─── Data extract ───

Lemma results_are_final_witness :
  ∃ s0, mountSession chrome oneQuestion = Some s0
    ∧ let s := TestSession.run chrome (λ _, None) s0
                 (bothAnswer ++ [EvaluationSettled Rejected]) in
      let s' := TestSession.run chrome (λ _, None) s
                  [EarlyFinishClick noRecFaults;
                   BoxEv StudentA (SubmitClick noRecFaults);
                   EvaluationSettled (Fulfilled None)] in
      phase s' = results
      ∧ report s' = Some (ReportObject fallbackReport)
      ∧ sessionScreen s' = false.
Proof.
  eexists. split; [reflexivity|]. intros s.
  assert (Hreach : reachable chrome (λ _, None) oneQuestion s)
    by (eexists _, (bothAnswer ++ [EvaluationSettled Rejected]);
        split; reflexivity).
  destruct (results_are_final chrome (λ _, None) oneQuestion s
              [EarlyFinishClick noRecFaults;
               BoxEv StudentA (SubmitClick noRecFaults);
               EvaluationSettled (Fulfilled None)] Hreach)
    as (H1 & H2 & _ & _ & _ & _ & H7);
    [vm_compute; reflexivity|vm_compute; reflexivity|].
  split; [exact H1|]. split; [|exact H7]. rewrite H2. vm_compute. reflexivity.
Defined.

───
─── Data extract ───

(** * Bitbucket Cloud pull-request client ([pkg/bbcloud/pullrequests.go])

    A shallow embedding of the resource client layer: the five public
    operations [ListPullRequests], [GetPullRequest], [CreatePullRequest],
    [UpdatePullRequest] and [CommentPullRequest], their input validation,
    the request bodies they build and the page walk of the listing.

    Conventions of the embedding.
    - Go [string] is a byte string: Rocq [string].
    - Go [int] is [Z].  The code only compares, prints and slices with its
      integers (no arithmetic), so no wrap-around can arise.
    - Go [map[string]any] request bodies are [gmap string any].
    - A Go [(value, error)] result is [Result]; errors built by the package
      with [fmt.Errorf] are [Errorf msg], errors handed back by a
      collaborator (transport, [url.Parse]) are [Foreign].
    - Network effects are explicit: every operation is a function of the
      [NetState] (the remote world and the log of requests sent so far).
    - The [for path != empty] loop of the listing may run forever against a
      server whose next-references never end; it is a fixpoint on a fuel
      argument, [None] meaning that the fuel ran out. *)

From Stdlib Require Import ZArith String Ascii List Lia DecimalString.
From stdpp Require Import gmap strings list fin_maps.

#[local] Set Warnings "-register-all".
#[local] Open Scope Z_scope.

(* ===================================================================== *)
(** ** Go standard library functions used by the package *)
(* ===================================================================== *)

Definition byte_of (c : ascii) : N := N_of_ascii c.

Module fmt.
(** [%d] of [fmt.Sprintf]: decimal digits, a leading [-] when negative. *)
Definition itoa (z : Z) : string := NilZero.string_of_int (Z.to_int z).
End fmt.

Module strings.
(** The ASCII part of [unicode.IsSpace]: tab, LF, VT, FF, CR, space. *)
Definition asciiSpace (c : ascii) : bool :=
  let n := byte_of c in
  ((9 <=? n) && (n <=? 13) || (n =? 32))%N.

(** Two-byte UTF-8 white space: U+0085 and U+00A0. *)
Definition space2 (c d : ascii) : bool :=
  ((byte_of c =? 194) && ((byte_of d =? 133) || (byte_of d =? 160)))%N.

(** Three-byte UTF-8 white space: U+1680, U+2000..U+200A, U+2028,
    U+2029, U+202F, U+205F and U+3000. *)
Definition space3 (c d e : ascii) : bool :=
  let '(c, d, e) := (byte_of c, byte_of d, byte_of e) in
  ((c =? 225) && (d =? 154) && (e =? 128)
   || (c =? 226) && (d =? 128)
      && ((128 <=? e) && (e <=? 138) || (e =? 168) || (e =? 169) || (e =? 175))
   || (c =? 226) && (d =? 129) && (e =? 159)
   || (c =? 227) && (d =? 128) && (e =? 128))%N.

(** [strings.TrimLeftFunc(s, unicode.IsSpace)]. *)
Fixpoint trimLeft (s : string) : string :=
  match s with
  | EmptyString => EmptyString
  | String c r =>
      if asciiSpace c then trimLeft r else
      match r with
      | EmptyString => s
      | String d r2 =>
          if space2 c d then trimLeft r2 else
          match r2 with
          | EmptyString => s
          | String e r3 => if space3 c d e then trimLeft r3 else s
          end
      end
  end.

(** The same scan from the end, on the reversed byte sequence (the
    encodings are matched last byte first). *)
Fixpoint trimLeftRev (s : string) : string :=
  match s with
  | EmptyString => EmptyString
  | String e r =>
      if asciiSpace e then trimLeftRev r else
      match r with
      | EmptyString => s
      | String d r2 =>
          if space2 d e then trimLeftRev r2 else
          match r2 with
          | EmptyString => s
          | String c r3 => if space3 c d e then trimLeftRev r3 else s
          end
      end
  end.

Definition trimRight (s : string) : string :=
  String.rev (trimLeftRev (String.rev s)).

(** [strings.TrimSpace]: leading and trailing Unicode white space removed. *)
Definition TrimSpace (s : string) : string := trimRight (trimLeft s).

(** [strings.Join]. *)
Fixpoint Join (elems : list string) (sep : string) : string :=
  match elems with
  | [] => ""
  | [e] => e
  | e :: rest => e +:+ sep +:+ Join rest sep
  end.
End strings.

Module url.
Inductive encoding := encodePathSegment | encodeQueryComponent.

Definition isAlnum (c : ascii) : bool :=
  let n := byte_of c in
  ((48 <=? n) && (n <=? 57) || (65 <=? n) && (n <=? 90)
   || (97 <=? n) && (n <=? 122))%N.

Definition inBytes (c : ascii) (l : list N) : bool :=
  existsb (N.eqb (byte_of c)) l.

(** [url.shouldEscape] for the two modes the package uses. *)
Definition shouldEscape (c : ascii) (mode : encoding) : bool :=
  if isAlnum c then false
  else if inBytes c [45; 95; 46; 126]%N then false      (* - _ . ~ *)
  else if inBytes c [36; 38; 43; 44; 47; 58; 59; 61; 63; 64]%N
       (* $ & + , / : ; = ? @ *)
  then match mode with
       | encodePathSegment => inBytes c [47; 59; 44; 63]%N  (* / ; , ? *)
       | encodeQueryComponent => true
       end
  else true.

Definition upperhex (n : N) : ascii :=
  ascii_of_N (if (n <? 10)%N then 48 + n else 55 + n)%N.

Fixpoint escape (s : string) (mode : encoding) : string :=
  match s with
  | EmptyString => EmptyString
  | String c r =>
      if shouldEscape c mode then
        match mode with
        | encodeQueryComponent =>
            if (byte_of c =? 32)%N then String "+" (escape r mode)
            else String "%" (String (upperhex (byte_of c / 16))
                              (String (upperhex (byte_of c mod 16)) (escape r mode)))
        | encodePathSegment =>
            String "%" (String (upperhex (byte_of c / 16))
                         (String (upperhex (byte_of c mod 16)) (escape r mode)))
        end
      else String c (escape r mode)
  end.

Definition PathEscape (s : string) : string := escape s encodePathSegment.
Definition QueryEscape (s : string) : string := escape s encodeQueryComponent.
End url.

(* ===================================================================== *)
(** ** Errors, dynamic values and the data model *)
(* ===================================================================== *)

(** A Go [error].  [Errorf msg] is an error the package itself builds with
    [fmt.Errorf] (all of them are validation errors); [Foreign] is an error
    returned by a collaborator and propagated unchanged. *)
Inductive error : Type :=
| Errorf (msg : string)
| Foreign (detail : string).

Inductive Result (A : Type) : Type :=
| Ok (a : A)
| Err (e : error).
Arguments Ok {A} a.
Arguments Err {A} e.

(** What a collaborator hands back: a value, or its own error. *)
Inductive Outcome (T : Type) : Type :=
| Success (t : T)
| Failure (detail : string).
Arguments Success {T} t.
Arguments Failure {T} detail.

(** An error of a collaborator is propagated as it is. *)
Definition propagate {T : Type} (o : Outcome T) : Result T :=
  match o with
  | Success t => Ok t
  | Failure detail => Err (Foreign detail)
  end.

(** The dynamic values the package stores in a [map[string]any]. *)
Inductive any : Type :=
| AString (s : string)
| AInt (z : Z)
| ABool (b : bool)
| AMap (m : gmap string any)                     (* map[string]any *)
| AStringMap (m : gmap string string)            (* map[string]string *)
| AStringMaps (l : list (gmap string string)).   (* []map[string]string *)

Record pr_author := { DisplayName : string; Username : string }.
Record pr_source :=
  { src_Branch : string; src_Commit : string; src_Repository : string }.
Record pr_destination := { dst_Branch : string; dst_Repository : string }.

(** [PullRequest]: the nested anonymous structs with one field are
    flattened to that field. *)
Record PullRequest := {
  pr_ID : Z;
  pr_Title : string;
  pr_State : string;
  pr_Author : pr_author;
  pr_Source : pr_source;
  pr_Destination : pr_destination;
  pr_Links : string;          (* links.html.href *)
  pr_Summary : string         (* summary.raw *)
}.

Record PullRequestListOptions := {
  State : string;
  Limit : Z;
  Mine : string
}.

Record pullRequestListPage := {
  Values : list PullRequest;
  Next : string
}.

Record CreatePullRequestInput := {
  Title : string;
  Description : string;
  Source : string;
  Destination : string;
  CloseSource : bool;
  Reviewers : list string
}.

───

**Work order:**
Where a line of the data above includes "propagated", copy that line.

**Task result:**
    returned by a collaborator and propagated unchanged. *)
(** An error of a collaborator is propagated as it is. *)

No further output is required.